ACTION ITEM: Please copy the lines below exactly, from the first one through the line showing "assert (HL : 2 <= Z.log2 d < 32).".
━━━━━ RAW DATA
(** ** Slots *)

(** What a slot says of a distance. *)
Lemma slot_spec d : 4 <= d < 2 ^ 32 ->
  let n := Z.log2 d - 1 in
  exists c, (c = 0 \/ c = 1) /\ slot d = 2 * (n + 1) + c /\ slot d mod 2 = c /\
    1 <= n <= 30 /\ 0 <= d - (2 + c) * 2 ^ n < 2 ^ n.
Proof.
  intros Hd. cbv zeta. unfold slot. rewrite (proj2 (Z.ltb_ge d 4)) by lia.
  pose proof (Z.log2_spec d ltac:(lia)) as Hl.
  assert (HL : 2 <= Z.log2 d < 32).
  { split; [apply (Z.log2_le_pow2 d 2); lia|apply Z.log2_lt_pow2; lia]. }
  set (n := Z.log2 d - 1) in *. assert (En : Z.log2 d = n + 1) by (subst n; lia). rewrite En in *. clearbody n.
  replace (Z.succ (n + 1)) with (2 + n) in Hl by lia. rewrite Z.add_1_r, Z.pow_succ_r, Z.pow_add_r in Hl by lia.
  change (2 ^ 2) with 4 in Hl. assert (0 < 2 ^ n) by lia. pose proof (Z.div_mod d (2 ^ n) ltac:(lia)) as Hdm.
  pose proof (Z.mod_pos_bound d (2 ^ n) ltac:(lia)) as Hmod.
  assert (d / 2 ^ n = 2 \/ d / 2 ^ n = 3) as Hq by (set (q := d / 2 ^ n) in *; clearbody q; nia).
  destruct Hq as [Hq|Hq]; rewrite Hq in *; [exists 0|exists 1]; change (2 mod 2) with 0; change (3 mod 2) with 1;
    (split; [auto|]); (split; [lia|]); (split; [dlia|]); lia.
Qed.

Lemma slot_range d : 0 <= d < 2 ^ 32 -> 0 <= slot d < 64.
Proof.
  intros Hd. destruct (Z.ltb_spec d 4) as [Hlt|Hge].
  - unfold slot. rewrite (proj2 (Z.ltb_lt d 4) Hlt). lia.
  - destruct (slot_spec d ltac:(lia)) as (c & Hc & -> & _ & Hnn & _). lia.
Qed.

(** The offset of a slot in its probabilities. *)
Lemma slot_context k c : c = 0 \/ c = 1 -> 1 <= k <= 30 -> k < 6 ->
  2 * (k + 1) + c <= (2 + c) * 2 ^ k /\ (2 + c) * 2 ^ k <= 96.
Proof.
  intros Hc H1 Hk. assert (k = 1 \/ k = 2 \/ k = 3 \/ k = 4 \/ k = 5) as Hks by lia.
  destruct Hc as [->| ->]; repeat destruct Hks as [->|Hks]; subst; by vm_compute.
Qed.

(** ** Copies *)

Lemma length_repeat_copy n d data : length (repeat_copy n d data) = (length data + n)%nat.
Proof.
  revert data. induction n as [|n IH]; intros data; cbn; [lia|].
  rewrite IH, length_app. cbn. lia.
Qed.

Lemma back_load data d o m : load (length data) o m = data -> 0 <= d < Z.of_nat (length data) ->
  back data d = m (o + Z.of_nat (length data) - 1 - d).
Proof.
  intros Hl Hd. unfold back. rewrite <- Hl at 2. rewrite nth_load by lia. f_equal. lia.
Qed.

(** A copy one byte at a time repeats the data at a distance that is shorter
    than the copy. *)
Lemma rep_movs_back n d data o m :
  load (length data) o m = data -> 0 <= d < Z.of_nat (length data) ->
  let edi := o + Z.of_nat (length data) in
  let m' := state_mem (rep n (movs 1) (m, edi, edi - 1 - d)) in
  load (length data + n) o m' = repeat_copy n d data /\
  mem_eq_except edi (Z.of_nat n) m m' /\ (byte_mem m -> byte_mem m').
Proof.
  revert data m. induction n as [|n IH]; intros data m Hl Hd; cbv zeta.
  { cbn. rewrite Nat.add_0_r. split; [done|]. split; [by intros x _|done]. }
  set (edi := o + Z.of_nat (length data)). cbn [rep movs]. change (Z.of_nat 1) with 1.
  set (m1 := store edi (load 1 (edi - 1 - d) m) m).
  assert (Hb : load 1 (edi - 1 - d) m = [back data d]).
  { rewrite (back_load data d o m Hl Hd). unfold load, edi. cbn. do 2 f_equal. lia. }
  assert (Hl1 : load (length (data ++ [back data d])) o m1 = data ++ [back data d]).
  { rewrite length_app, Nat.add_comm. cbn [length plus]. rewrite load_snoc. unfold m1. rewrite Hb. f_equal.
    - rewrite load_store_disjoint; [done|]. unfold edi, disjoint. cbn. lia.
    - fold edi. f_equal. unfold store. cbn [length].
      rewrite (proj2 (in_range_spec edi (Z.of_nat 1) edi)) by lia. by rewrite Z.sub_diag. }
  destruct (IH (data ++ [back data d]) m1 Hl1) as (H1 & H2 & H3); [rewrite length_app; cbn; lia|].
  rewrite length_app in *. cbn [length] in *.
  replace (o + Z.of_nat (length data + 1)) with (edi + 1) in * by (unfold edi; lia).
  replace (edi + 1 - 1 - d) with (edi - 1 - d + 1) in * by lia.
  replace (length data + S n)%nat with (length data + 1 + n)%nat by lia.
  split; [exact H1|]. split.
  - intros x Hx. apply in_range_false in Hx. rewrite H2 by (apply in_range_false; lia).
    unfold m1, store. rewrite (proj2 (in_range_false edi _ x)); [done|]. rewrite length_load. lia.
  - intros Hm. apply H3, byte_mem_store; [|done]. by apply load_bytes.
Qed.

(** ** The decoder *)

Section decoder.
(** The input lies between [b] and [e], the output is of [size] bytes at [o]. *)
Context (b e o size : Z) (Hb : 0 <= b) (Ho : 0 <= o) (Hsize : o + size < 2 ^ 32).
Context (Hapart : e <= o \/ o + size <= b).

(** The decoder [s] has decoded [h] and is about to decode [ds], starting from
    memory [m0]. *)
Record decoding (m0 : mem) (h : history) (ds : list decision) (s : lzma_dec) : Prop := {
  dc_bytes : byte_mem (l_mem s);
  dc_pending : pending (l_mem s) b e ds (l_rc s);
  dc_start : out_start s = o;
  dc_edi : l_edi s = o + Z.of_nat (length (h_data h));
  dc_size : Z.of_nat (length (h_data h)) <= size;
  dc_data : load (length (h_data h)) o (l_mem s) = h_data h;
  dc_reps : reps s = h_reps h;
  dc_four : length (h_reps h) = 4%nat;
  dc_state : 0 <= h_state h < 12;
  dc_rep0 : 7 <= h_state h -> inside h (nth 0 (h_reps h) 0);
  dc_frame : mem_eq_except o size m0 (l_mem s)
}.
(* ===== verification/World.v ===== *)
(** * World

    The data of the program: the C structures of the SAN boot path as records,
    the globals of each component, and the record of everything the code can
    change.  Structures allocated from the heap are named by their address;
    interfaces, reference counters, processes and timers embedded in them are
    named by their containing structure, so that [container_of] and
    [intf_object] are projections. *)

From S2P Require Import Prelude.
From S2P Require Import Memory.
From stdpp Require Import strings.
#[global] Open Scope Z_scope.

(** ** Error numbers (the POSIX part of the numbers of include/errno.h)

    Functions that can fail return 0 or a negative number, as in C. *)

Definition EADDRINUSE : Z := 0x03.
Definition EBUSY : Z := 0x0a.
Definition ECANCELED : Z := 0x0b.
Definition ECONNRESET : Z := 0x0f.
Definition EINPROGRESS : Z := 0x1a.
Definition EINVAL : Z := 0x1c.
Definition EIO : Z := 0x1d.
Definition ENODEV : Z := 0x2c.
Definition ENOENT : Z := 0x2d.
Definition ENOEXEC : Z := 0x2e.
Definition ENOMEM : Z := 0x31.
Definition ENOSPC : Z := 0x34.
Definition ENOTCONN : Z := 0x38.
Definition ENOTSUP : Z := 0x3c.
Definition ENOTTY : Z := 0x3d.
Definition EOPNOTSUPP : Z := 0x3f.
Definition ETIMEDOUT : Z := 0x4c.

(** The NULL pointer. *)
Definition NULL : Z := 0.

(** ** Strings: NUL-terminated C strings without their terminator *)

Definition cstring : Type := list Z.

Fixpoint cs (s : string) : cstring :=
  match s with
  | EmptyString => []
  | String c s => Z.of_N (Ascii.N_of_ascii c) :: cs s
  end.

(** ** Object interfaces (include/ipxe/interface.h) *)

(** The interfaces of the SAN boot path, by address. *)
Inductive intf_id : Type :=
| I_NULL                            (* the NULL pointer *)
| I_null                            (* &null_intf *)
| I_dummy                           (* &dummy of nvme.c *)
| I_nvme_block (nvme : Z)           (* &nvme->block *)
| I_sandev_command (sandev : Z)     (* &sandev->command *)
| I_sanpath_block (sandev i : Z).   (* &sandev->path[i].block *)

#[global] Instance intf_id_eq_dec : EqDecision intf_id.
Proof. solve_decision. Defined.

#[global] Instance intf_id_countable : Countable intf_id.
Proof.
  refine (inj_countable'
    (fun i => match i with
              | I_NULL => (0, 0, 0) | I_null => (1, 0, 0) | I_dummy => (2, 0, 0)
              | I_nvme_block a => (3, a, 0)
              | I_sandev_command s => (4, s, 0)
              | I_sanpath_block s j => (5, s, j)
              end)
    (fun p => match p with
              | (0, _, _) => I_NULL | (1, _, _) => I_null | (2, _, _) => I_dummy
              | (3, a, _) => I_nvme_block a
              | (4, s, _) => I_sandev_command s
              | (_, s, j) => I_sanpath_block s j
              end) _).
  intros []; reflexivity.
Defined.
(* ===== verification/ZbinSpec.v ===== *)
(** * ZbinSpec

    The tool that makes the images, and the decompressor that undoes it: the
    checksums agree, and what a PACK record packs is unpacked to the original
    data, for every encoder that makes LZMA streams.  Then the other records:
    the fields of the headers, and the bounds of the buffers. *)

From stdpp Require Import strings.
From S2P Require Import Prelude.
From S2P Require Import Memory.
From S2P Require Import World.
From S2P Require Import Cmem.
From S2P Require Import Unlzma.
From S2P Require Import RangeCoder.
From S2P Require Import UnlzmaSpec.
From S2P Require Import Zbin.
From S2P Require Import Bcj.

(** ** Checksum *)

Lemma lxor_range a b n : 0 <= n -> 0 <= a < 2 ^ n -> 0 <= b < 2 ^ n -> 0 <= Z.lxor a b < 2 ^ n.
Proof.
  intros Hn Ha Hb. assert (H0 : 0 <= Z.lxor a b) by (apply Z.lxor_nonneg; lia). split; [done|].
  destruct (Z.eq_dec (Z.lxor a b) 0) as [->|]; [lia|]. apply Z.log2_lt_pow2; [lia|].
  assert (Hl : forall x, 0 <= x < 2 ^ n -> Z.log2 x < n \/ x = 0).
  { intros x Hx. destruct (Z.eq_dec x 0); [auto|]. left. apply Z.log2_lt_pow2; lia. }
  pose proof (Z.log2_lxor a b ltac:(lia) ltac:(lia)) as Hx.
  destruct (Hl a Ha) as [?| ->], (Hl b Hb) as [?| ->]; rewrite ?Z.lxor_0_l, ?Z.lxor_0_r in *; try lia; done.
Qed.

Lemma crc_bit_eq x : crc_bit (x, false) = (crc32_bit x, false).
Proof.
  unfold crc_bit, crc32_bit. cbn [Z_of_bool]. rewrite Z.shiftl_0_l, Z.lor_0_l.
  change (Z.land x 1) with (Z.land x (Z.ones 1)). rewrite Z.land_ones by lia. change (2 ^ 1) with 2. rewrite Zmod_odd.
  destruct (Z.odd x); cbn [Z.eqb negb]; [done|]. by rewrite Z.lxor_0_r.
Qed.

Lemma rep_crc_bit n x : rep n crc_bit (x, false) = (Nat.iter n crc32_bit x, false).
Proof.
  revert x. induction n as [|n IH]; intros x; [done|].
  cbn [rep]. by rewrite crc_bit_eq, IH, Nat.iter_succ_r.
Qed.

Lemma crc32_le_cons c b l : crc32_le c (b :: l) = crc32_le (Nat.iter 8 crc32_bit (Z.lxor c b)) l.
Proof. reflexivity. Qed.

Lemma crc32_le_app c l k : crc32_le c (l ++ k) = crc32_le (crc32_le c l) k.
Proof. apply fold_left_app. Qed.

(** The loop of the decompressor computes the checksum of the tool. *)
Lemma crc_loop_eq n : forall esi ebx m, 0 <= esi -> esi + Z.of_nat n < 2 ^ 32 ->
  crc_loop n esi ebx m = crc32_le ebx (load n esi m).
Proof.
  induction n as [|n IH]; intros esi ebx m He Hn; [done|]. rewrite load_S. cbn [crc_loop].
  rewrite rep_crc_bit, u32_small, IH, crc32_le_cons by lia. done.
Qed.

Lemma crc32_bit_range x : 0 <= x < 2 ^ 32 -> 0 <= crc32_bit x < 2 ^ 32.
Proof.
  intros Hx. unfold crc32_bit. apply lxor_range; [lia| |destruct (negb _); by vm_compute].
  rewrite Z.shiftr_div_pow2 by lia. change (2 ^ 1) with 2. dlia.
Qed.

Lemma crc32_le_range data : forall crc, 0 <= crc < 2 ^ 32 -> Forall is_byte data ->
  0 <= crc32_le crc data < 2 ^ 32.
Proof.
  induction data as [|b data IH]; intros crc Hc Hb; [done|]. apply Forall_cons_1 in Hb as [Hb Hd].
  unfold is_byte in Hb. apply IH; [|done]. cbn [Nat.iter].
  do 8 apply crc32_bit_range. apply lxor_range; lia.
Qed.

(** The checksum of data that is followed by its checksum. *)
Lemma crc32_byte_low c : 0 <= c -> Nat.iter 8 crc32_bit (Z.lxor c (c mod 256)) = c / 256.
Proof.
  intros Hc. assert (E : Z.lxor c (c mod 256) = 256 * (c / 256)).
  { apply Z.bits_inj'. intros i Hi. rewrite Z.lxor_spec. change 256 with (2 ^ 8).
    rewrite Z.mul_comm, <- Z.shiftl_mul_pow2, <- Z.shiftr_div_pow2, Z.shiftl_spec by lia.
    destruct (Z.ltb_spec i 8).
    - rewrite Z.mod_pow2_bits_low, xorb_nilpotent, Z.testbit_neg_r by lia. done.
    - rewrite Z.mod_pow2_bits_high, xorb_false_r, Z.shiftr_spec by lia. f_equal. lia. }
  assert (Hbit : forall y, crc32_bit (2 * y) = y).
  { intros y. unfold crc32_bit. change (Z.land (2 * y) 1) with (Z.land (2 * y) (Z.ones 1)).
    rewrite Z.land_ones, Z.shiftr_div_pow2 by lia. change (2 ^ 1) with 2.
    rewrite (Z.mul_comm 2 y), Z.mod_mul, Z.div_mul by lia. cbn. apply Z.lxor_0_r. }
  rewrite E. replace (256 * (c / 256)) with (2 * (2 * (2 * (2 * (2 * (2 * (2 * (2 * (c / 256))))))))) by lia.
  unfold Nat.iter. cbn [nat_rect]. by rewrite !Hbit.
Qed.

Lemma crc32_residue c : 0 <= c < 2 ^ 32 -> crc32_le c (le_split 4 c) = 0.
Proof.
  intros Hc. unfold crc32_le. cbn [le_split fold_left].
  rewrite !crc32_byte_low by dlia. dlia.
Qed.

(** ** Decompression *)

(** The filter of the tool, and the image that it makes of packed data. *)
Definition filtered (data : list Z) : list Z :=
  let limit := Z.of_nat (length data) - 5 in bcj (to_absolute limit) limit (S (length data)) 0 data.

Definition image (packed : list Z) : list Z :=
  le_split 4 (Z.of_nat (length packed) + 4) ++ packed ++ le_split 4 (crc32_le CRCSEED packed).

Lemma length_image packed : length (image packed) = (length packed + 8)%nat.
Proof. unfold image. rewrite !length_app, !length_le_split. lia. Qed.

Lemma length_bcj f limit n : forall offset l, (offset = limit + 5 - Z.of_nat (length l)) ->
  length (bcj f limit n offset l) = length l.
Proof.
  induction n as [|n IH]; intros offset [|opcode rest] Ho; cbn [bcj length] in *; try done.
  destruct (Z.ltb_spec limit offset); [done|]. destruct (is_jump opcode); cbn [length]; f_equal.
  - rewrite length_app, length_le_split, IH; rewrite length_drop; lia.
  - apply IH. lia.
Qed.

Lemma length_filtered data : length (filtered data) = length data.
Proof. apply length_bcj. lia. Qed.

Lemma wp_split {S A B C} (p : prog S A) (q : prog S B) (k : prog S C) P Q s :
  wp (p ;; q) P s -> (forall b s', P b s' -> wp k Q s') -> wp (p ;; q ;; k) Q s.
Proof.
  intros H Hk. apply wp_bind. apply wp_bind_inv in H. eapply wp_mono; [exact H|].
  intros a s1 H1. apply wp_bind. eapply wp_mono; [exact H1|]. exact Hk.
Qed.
━━━━━━━━━━
SOLUTION:
(** ** Slots *)

(** What a slot says of a distance. *)
Lemma slot_spec d : 4 <= d < 2 ^ 32 ->
  let n := Z.log2 d - 1 in
  exists c, (c = 0 \/ c = 1) /\ slot d = 2 * (n + 1) + c /\ slot d mod 2 = c /\
    1 <= n <= 30 /\ 0 <= d - (2 + c) * 2 ^ n < 2 ^ n.
Proof.
  intros Hd. cbv zeta. unfold slot. rewrite (proj2 (Z.ltb_ge d 4)) by lia.
  pose proof (Z.log2_spec d ltac:(lia)) as Hl.
  assert (HL : 2 <= Z.log2 d < 32).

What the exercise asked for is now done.